Assigned task: I'd like an exact copy of every line from the start of the entries below through the line containing "can speak about", please.

Records to use:
(** * SkylinkJS: signaling socket, peer session and user data

    A shallow embedding of [source/socket-channel.js] (the classes
    [SkylinkSocket] and [Peer]) and of the user-data part of [Skylink]
    ([setUserData], [getUserData], [_parseUserData], [getPeerInfo]).

    JavaScript objects are records, object-as-map values are [gmap]s,
    arrays are lists.  Mutation is explicit state passing.  Calls that leave
    the object (socket.io, timers, the listener callback, the log lines that
    report a dropped message) are appended to an effect log so that theorems
    can speak about what was emitted and in which order. *)

From Stdlib Require Import ZArith List Bool Ascii String Lia.
From stdpp Require Import base option list strings gmap pretty.

Open Scope string_scope.
Open Scope list_scope.
Open Scope Z_scope.

(** ** SkylinkSocket *)

Module Socket.

(** [window.location.protocol]; the port table has exactly these two keys. *)
Inductive scheme := Http | Https.

Definition protocol_str (p : scheme) : string :=
  match p with Http => "http:" | Https => "https:" end.

(** Keys of [_transports]. *)
Inductive kind := WebSocket | Polling.

Definition _transports (t : kind) : list string :=
  match t with
  | WebSocket => ["websocket"]
  | Polling => ["xhr-polling"; "jsonp-polling"; "polling"]
  end.

(** [_connection.port] is a number, or [undefined] after reading the first
    element of an empty port array. *)
Inductive jsport := PortNum (n : Z) | PortUndefined.

Definition port_str (p : jsport) : string :=
  match p with PortNum n => pretty n | PortUndefined => "undefined" end.

Record port_table := mkPorts { https_ports : list Z; http_ports : list Z }.

Definition ports_of (t : port_table) (p : scheme) : list Z :=
  match p with Https => https_ports t | Http => http_ports t end.

(** [defaults.ports] *)
Definition defaults_ports : port_table :=
  {| https_ports := [443; 3443]; http_ports := [6001; 80; 3000] |}.

(** [_connection] *)
Record connection := mkConnection {
  path : option string;
  retries_max : Z;
  retries_delay : Z;
  retries_current : Z;
  port : jsport;
  transport : kind;
  transportFallback : bool
}.

(** A signaling message: the envelope fields plus an opaque body. *)
Record message := mkMessage {
  m_type : string;
  m_mid : string;
  m_rid : string;
  m_body : string
}.

(** What is handed to the send callback: the message itself, or the object
    [{type: 'group', lists: ..., mid: ..., rid: ...}]. *)
Inductive frame :=
| Single (m : message)
| Group (lists : list message) (mid rid : string).

(** What [_messaging.timestamp] holds: [null] at first, then the value of
    [Date.now() || function() { return +new Date(); }], which is the clock
    reading, or the function when the clock reads 0. *)
Inductive stamp := TsNull | TsNumber (n : Z) | TsFunction.

(** [Date.now() || function() { return +new Date(); }] when [Date.now()]
    reads [now]. *)
Definition Date_now (now : Z) : stamp :=
  if now =? 0 then TsFunction else TsNumber now.

(** [_messaging]; [interval], [throughput] and [typesToQueue] are never
    assigned and are the constants below. *)
Record messaging := mkMessaging {
  queue : list message;
  timestamp : stamp;
  timer : option nat
}.

Definition interval : Z := 1000.
Definition throughput : nat := 16.
Definition typesToQueue : list string :=
  ["stream"; "updateUserEvent"; "roomLockEvent"; "muteAudioEvent";
   "muteVideoEvent"; "public"].

(** Events published with [_trigger]. *)
Inductive event :=
| connectError (code : Z) (error : option string) (t : kind)
| connectRetry (fallbackType : string) (current : Z)
| ev_connect
| ev_disconnect
| ev_error (error : string)
| ev_message (data : string).

Inductive effect :=
| IoConnect (id : nat) (c : connection) (timeout : Z)
    (* io.connect(c.path, { reconnectionAttempts: c.retries.max, timeout,
       transports: _transports[c.transport], ... }) creating socket [id] *)
| SocketSend (id : nat) (f : frame)       (* _socket.send(JSON.stringify(f)) *)
| SocketDisconnect (id : nat)             (* _socket.disconnect() *)
| DropWarn (f : frame)                    (* log.warn('Dropping message ...', f) *)
| Trigger (e : event).                    (* self._trigger(...) *)

(** The object's fields, followed by the part of the environment the
    methods touch: whether [window.WebSocket] exists, which socket objects
    still carry the handlers installed by [_listenToEvents], and the
    pending timeouts as (handle, due time). *)
Record state := mkState {
  server : string;
  ports : port_table;
  protocol : scheme;
  timeout_ : Z;
  connected : bool;
  dead : bool;
  _connection : connection;
  _socket : option nat;
  _messaging : messaging;
  hasWebSocket : bool;
  listening : list nat;
  sockets_made : nat;
  armed : list (nat * Z);
  timers_made : nat;
  out : list effect
}.

Definition set_flags (cn dd : bool) (s : state) : state :=
  mkState (server s) (ports s) (protocol s) (timeout_ s) cn dd
    (_connection s) (_socket s) (_messaging s) (hasWebSocket s)
    (listening s) (sockets_made s) (armed s) (timers_made s) (out s).

Definition set_ports (t : port_table) (s : state) : state :=
  mkState (server s) t (protocol s) (timeout_ s) (connected s) (dead s)
    (_connection s) (_socket s) (_messaging s) (hasWebSocket s)
    (listening s) (sockets_made s) (armed s) (timers_made s) (out s).

Definition set_connection (c : connection) (s : state) : state :=
  mkState (server s) (ports s) (protocol s) (timeout_ s) (connected s) (dead s)
    c (_socket s) (_messaging s) (hasWebSocket s)
    (listening s) (sockets_made s) (armed s) (timers_made s) (out s).

Definition set_messaging (m : messaging) (s : state) : state :=
  mkState (server s) (ports s) (protocol s) (timeout_ s) (connected s) (dead s)
    (_connection s) (_socket s) m (hasWebSocket s)
    (listening s) (sockets_made s) (armed s) (timers_made s) (out s).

Task solution:
(** * SkylinkJS: signaling socket, peer session and user data

    A shallow embedding of [source/socket-channel.js] (the classes
    [SkylinkSocket] and [Peer]) and of the user-data part of [Skylink]
    ([setUserData], [getUserData], [_parseUserData], [getPeerInfo]).

    JavaScript objects are records, object-as-map values are [gmap]s,
    arrays are lists.  Mutation is explicit state passing.  Calls that leave
    the object (socket.io, timers, the listener callback, the log lines that
    report a dropped message) are appended to an effect log so that theorems
    can speak about what was emitted and in which order. *)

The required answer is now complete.